Feeding issues with 3rd party filament?


#1

Anyone have feeding issues with 3rd party filament?

I have some polymaker that turned up this morning 3 days after ordering it.

It made terrible knocking noises while feeding and making the support layers and they did not print properly, very messy. Does the support setting change the raft setting as well?

Been over a month since I have been printing so I have forgotten most of the settings etc.

I still can only get the macbook to connect to it in AP mode.

I am using studio 0.3.0 for OSX
I have not updated either the firmware or toolhead yet as I am waiting to see if I can get a viable print out of this new filament.
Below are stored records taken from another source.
(** * proxysql_galera_hostgroups: the module's logic over a model of the
      ProxySQL admin interface

    Source: [plugins/modules/proxysql_galera_hostgroups.py].

    The module talks to the ProxySQL admin interface through a cursor.  The
    admin interface is not part of the module: it is modelled here as the
    table [mysql_galera_hostgroups] in its three layers (memory, disk,
    runtime) together with the log of the commands the module sent.

    The table is a list of rows.  Its schema is not part of the module, so
    no key and no column constraint is assumed: a SELECT with [fetchone]
    yields the first row that matches, an INSERT appends, UPDATE and DELETE
    act on every row that matches.  A SELECT is always answered; an INSERT,
    UPDATE or DELETE may be refused by the server (a constraint of the
    table), which [cursor.execute] reports as the driver's error.  Which
    statements a server refuses is a component of the server, so every
    result below holds for every such choice, and also for tables that hold
    several rows with one [writer_hostgroup].

    A run is a computation in a state and exception monad: the state is the
    server with the log, the exceptions are [module.fail_json], the driver's
    error and the AttributeError of a [.get] on [None]. *)

From Stdlib Require Import ZArith String List Bool Lia.
Import ListNotations.

Local Open Scope Z_scope.

(** ** Data *)

(** A row of [mysql_galera_hostgroups], columns as the INSERT statement of
    [create_galera_group_config] lists them.  [comment] may be NULL. *)
Module DbRow.
Record t := mk {
  writer_hostgroup : Z;
  backup_writer_hostgroup : Z;
  reader_hostgroup : Z;
  offline_hostgroup : Z;
  active : Z;
  max_writers : Z;
  writer_is_also_reader : Z;
  max_transactions_behind : Z;
  comment : option string
}.

Definition set_reader_hostgroup (v : Z) (r : t) : t :=
  mk (writer_hostgroup r) (backup_writer_hostgroup r) v
     (offline_hostgroup r) (active r) (max_writers r)
     (writer_is_also_reader r) (max_transactions_behind r) (comment r).

Definition set_comment (c : option string) (r : t) : t :=
  mk (writer_hostgroup r) (backup_writer_hostgroup r) (reader_hostgroup r)
     (offline_hostgroup r) (active r) (max_writers r)
     (writer_is_also_reader r) (max_transactions_behind r) c.
End DbRow.

Definition table := list DbRow.t.

(** [state=dict(default='present', choices=['present', 'absent'])] *)
Inductive State := present | absent.

(** [module.params], the entries the module's own code reads.  [comment] is
    a Python [str] or [None]. *)
Module Params.
Record t := mk {
  state : State;
  save_to_disk : bool;
  load_to_runtime : bool;
  writer_hostgroup : Z;
  backup_writer_hostgroup : Z;
  reader_hostgroup : Z;
  offline_hostgroup : Z;
  active : Z;
  max_writers : Z;
  writer_is_also_reader : Z;
  max_transactions_behind : Z;
  comment : option string
}.
End Params.

Module AnsibleModule.
Record t := mk { params : Params.t; check_mode : bool }.
End AnsibleModule.

(** The [result] dict of [main].  The keys [msg] and [galera_group] may be
    missing; [galera_group] may be present and hold [None]. *)
Module Result.
Record t := mk {
  state : State;
  changed : bool;
  msg : option string;
  galera_group : option (option DbRow.t)
}.

Definition set_changed (b : bool) (r : t) : t :=
  mk (state r) b (msg r) (galera_group r).
Definition set_msg (m : string) (r : t) : t :=
  mk (state r) (changed r) (Some m) (galera_group r).
Definition set_galera_group (g : option DbRow.t) (r : t) : t :=
  mk (state r) (changed r) (msg r) (Some g).
End Result.

(** ** The admin interface *)

(** What the module sends to the admin interface. *)
Inductive event :=
| Connect
| SelectCount (w : Z)
| SelectRow (w : Z)
| InsertRow (r : DbRow.t)
| DeleteRows (w : Z)
| UpdateReader (v w : Z)
| UpdateComment (c : option string) (w : Z)
| SaveToDisk (what : string)
| LoadToRuntime (what : string).

(** INSERT, UPDATE and DELETE. *)
Definition is_write (e : event) : bool :=
  match e with
  | InsertRow _ | DeleteRows _ | UpdateReader _ _ | UpdateComment _ _ => true
  | _ => false
  end.

Definition is_save (e : event) : bool :=
  match e with SaveToDisk _ => true | _ => false end.

Definition is_load (e : event) : bool :=
  match e with LoadToRuntime _ => true | _ => false end.

(** Whether a command of the kind [p] was sent. *)
Definition performed (p : event -> bool) (l : list event) : bool := existsb p l.

Record ProxySQL := {
  connect_error : option string;
  memory : table;
  disk : table;
  runtime : table;
  refuses : event -> table -> option string
}.

Record Admin := { server : ProxySQL; log : list event }.

Definition with_memory (f : table -> table) (s : ProxySQL) : ProxySQL :=
  {| connect_error := connect_error s; memory := f (memory s);
     disk := disk s; runtime := runtime s; refuses := refuses s |}.

(** The statements of the module on a table. *)
Definition matches (w : Z) (r : DbRow.t) : bool :=
  DbRow.writer_hostgroup r =? w.

Definition select_count (w : Z) (t : table) : Z :=
  Z.of_nat (length (filter (matches w) t)).

Definition select_row (w : Z) (t : table) : option DbRow.t :=
  find (matches w) t.

Definition insert_row (r : DbRow.t) (t : table) : table := t ++ [r].

Definition delete_rows (w : Z) (t : table) : table :=
  filter (fun r => negb (matches w r)) t.

Definition update_rows (w : Z) (f : DbRow.t -> DbRow.t) (t : table) : table :=
  map (fun r => if matches w r then f r else r) t.

(** ** Effects: state of the admin interface, and exceptions *)

Inductive exn :=
| MysqlError (e : string)       (* mysql_driver.Error *)
| AttributeError                (* [None.get(...)] *)
| FailJson (msg : string).      (* module.fail_json(msg=...) *)

Definition M (A : Type) : Type := Admin -> (exn + A) * Admin.

Definition ret {A} (a : A) : M A := fun s => (inr a, s).

Definition bind {A B} (m : M A) (k : A -> M B) : M B :=
  fun s => match m s with
           | (inr a, s') => k a s'
           | (inl e, s') => (inl e, s')
           end.

Definition raise {A} (e : exn) : M A := fun s => (inl e, s).

(** [try: m except mysql_driver.Error as e: h e] *)
Definition try_except {A} (m : M A) (h : string -> M A) : M A :=
  fun s => match m s with
           | (inl (MysqlError e), s') => h e s'
           | r => r
           end.

Declare Scope mon_scope.
Delimit Scope mon_scope with mon.
Notation "x <- c1 ;; c2" := (bind c1 (fun x => c2))
  (at level 61, c1 at next level, right associativity) : mon_scope.
Notation "c1 ;; c2" := (bind c1 (fun _ => c2))
  (at level 61, right associativity) : mon_scope.
Local Open Scope mon_scope.

Definition emit (e : event) : M unit :=
  fun s => (inr tt, {| server := server s; log := log s ++ [e] |}).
I am quickly learning that each filament has a different print setting just like other printers and ICC profiles…


#2

Yes I have a same problem with other PLA filaments that create a knocking noise. I found with a Hatchbox filament has less problem. It’s clearly some of the filament does affect feeder gear slipping on the filament that is created a knocking noise.


#3

I figured out the knocking sound this morning.

I can’t understand the massive feeding issues with this printer.
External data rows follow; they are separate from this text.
(** * Hamiltonian neural networks (hnn.py): a shallow embedding

    The module [hnn.py] defines three [torch.nn.Module] classes, [HNN],
    [HNN_structure] and [HNN_structure_pend].  Each one wraps externally
    supplied sub-networks, predicts a Hamiltonian in [forward] and turns it
    into a vector field in [time_derivative].

    Conventions of the embedding:
    - tensor entries are mathematical reals ([R]); rounding is not modelled;
    - a 1-D tensor is a [vec], a 2-D tensor a [mat] (list of rows), a 3-D
      tensor a [bmat] (list of matrices); a tensor whose rank is only known at
      run time (the result of [torch.squeeze]) is a [tensor];
    - the sizes of a tensor are read off its first elements; the tensors of
      PyTorch are rectangular, which the properties assume where they need it
      ([Torch.is_mat], [Torch.is_bmat]);
    - an operation that raises in PyTorch (shape mismatch, unpacking error,
      singular matrix) returns [None];
    - the sub-networks are functions from a batch, a 2-D tensor, to a tensor
      of the rank the code uses their output with: 2-D for the energy, mass
      and potential networks of [HNN] and [HNN_structure], 3-D for
      [dampNet], [M_net] and [A_net];
    - [torch.autograd.grad] is an operator taking the scalar-valued
      computation and the point at which it is differentiated; the properties
      hold for every such operator, the concrete runs use one that is exact
      on them;
    - a method is a computation on the module: it returns the module it
      leaves and a value or an exception. *)

From Stdlib Require Import Reals List Lia Lra Arith Bool.
From Stdlib Require Import FunctionalExtensionality.
Import ListNotations.

Open Scope R_scope.

Abbreviation vec := (list R).
Abbreviation mat := (list (list R)).
Abbreviation bmat := (list (list (list R))).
Sewing machines have been around for over a hundred years…

Can’t some of the tech be applicable?


#4

Knocking is caused by too much pressure in the hot end causing the stepper motor to skip steps or the filament to slip on the hobbed bolt in the extruder. In my experience different manufacturer’s filaments can have different optimal extrusion temperatures, and you have to experiment to get the right settings. Print rates also have a big influence on this issue. A slower print speed, or a few degrees up or down can make the difference between smooth extrusion and knocking.

I own six other printers, and I have to fiddle with them each time I use a different filament. It is not just a FLUX issue.

Remember…3D printing isn’t easy, and it isn’t plug and play. You have to be willing to tinker with your settings each and every time you print. I’m not preaching at you…just trying to calibrate your expectations.


#5

thanks…

Yeah… It is definitely an experience thing.

I do loads of large formate inkjet printing. Media makes a huge difference, canvas, paper, plastic etc.

Yeah, I was just not prepared for the challenges. The amount of time and materials spent fiddling with things.

All of what you say is true.

Cheers


#6

Based on your experiences, should we stick on one brand filament to avoid difference settings on each filament?


#7

I have found that Hatchbox PLA filament works really well for me and is really affordable… I buy my rolls on Amazon. I tested it on each of my printers and made note of settings for each machine. Thus, I have standardized it for all of my printers. Now…when I hear about a specialty filament or a really affordable filament, I will get a roll and do a lot of testing to see if it will work. I keep a notebook with settings and other conditions so I can refer back to it.

So…find a filament brand that you like and can afford, and then stick with it. Measure the filament diameter for each roll as a matter of course, as that can have a big influence on print quality. You can compensate for this in the slicer settings. Since the FLUX doesn’t have a heated bed, we are limited as to using other materials. However, if you change filament manufacturers, you should test all over again and go from there.


#8

For me, besides the same brand of filament having different optimal print settings, I’ve also noticed the optimal settings can change depending if the filament is translucent, opaque, or with metallic. If I use a natural PLA without any dyes it’s one temperature setting that works really well. A “silver” or “gold” plastic PLA will have a higher temperature for me, while a white, black or grey PLA will have the same range of temperature settings.

Don’t know if the dyes added for different colors play a role or if there’s some change in the PLA “formula”. Elevation from sea level is another thing I noticed that influence the temperature settings I use.